Why? So as not to forget.
This is what tens of thousands of Beijingers do each day, and while it may seem like a small, unnecessary detail, spare a thought for future generations of Beijingers. If we don’t tell them the minutiae of our daily lives, how will they get this information decades from now? Any way of living, in all its detail, is a specific form of culture. This doesn’t solely include literary or artistic creations, but also what people eat or wear, where and how they live.
The book’s origins as a serialization are much in evidence: a multitude of short chapters, each focusing on a different protagonist, each a vignette, each a story on its own. It’s easy to see why it was developed as a TV series.
The swirling detail in The Wedding Party manages to convey both the ephemerality of any given combination of time and place as well as the timelessness of human relations that transcend short-term changes in taste and society.

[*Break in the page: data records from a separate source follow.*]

(* ===== verification/MbufTheorems.v ===== *)
(** * Packet buffers: theorems

    Programs over mbufs as sequences of steps, with the references the program
    holds; the byte strings of packets; clones. *)
From stdpp Require Import gmultiset.
From S2P Require Import Prelude Ring Mempool MempoolProofs MempoolTheorems Mbuf MbufPacket MbufRef MbufClone MempoolMbuf.

(** ** Programs *)

Section Steps.
Context {P : Type} `{MP : !MbufPool P} `{ML : !MbufPoolLaws P}.
Implicit Types (s : mstate P) (m x y : Z) (l : list Z) (H : gmultiset Z).

(** One call, made with the references [H], which the program holds. *)
Inductive mb_step : mstate P * gmultiset Z -> mstate P * gmultiset Z -> Prop :=
| St_alloc s H mp x s' : rte_pktmbuf_alloc mp s = Some (x, s') -> mb_step (s, H) (s', {[+ x +]} ⊎ H)
| St_refcnt s H m v s' :
    m ∈ H -> refcnt (mbuf s m) < 2 ^ 16 - 1 -> rte_mbuf_refcnt_update m 1 s = (v, s') -> mb_step (s, H) (s', {[+ m +]} ⊎ H)
| St_attach s H mi m :
    mi ∈ H -> m ∈ H -> m <> mi -> RTE_MBUF_INDIRECT (mbuf s mi) = false -> refcnt (mbuf s mi) = 1 ->
    refcnt (mbuf s (home s m)) < 2 ^ 16 - 1 -> mb_step (s, H) (rte_pktmbuf_attach mi m s, H)
| St_free_seg s H m : mb_step (s, {[+ m +]} ⊎ H) (rte_pktmbuf_free_seg m s, H)
| St_free s H m l s' :
    packet s m l -> rte_pktmbuf_free m s = Some s' -> mb_step (s, list_to_set_disj l ⊎ H) (s', H)
| St_edit s H D s' : edits D s s' -> mb_step (s, H) (s', H).

(** The mbufs of new pools, each set up by [rte_pktmbuf_init]. *)
Definition pools_start (ps : gmap Z (mbuf_pool P)) (bytes : gmap (Z * Z) Z) (objects : list (Z * Z)) : mstate P :=
  fold_right (fun '(mp, x) s => rte_pktmbuf_init mp x s) (mkMstate ∅ bytes ps) objects.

Liu Xinwu’s Beijing of 1982 may be on the cusp of massive change, yet it remains eternal: he anchors this Beijing on the Drum and Bell Towers, who preside over both the siheyuan and the book, and which made up the book’s original title in Chinese: 钟鼓楼.
There is something in the combination of social comment, the melding of sympathy and the satire, the gentle humor, the focus on and acceptance of human foibles that reminds one of Russian writers, perhaps Gogol. But any good writer needs a good translator and Liu Xinwu has been fortunate (as have we) to have one in Jeremy Tiang. Without being able to reference and evaluate the original, one can’t know the extent to which Tiang has retained the author’s voice. But certainly, the translated work has a distinctive and very appealing voice: observant, kind, wry, knowing, forgiving, optimistic—and yet rollicking and fun-loving. This translation was worth the wait.